What did the Easter Rising hope to achieve?
Published 06/03/2016 | 08:59
What did the Easter Rising of 1916 hope to achieve? It can be hard to be entirely sure, as the execution of the seven men who planned the Rising silenced them, and they brought their plans to the grave.
The obvious and correct answer to the question is: Irish independence. But how exactly the Rising was supposed to bring that about is another matter entirely. In doing so it might be wise not to place too much stock in the aspirations of the famous proclamation.
The very existence of a proclamation was unknown to most of the rank and file of the insurgents until it was revealed; its status as holy writ came after the Rising, and had little or nothing to do with how the Rising was planned and fought.
Another reason for leaving the proclamation to one side here is that hints that some of the leaders may not have been overly committed to it.
Patrick Pearse and Joseph Plunkett were apparently overheard in the GPO discussing the prospect that a German prince could become a putative Irish monarch should German assistance gurantee the success of the Rising, and Tom Clarke, on being asked by Min Ryan of Cumann na mBan why he and his co-conspirators emphasised a republic, replied that 'you must have something striking to capture the imagination of the world'. The leaders of the Rising were interested in the substance of full independence, but perhaps weren’t overly fussy about the form it might eventually take.
So if they were going to fight for Irish independence, were they going to win?

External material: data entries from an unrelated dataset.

Lemma browse_rel_keys (pf_rel : filters -> filters -> Prop) K s s' :
  (forall f f', dom f = K -> pf_rel f f' -> dom f' = K) ->
  keys_inv K s -> browse_rel pf_rel s s' -> keys_inv K s'.
Proof.
  intros Hpf. apply (browse_rel_finv (fun f => dom f = K)); [done|]. intros f <-. apply clear_filters_dom.
Qed.

Lemma prompt_rel_keys specs statuses f f' :
  dom f = spec_keys specs -> prompt_rel specs statuses f f' -> dom f' = spec_keys specs.
Proof. intros Hdom (spec & v & Hin & _ & ->). by apply insert_spec_key_dom. Qed.

(** C23. Every state the browse machine of a listing can reach from a
    fresh session ([init_filters specs]) holds a filter state whose keys
    are exactly the keys of the listing's specs: filtering and resetting
    never introduce an unknown key or drop a known one. *)
Theorem browse_reachable_keys specs statuses s :
  star (browse_rel (prompt_rel specs statuses)) (BRender (init_filters specs)) s ->
  keys_inv (spec_keys specs) s.
Proof.
  intros Hreach. eapply star_invariant; [|exact Hreach|apply init_filters_dom].
  intros s1 s2. apply browse_rel_keys, prompt_rel_keys.
Qed.

Lemma prompt_rel_typed specs statuses f f' :
  NoDup (map key specs) -> filters_typed statuses specs f ->
  prompt_rel specs statuses f f' -> filters_typed statuses specs f'.
Proof. intros Hnd Hf (spec & v & Hin & Hv & ->). by apply insert_filters_typed. Qed.

(** ** The browsing menu actions (src/src/ActionsWorkflows.py) *)

Section Views.
Context {D : Type} `{!SqlBackend D}.

(** One iteration of a listing's browse loop, with the callbacks every
    browsing action passes: [prompt_filter] on the listing's specs with
    [VALID_STATUSES], and [format_filters] on the same specs. *)
Definition listing_step (fuel : nat) (title : string)
    (build_query : filters -> res (string * list fvalue)) (specs : list FilterSpec)
    : bstate -> io D bstate :=
  browse_step title build_query
    (Some (fun f => prompt_filter (choose_from_list fuel) prompt_optional fuel f specs VALID_STATUSES))
    (Some (fun f => format_filters f specs)).

(** [filters = init_filters(SPECS); browse(title, builder, filters, ...)] *)
Definition browse_listing (fuel : nat) (title : string)
    (build_query : filters -> res (string * list fvalue)) (specs : list FilterSpec) : io D unit :=
  let filters := init_filters specs in
  browse title build_query
    (Some (fun f => prompt_filter (choose_from_list fuel) prompt_optional fuel f specs VALID_STATUSES))
    (Some (fun f => format_filters f specs)) fuel filters.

Was the Rising a realistic plan or a sacrificial gesture, the so-called ‘blood sacrifice’? Depicting the Easter 1916 in hindsight as a sacrificial gesture, in which the moral victory took precedence over the physical victory, is a handy way of getting around that the fact that Rising was defeated by the British.
Figures like Pearse certainly eulogised sacrificial gestures, and some of their colleagues felt they might not be averse to dying for Ireland. But that does not mean that they didn’t think in terms of succeeding; witness the elaborate, albeit vague, plans to import weapons and stage risings along the western seaboard.
These plans fell apart at the eleventh hour, prompting the British to think about suppressing the Irish Volunteers and other groups and thereby forcing the IRB’s hands. The Rising that took place was more desperate gamble then blood sacrifice, for it wasn’t the rising that had been planned.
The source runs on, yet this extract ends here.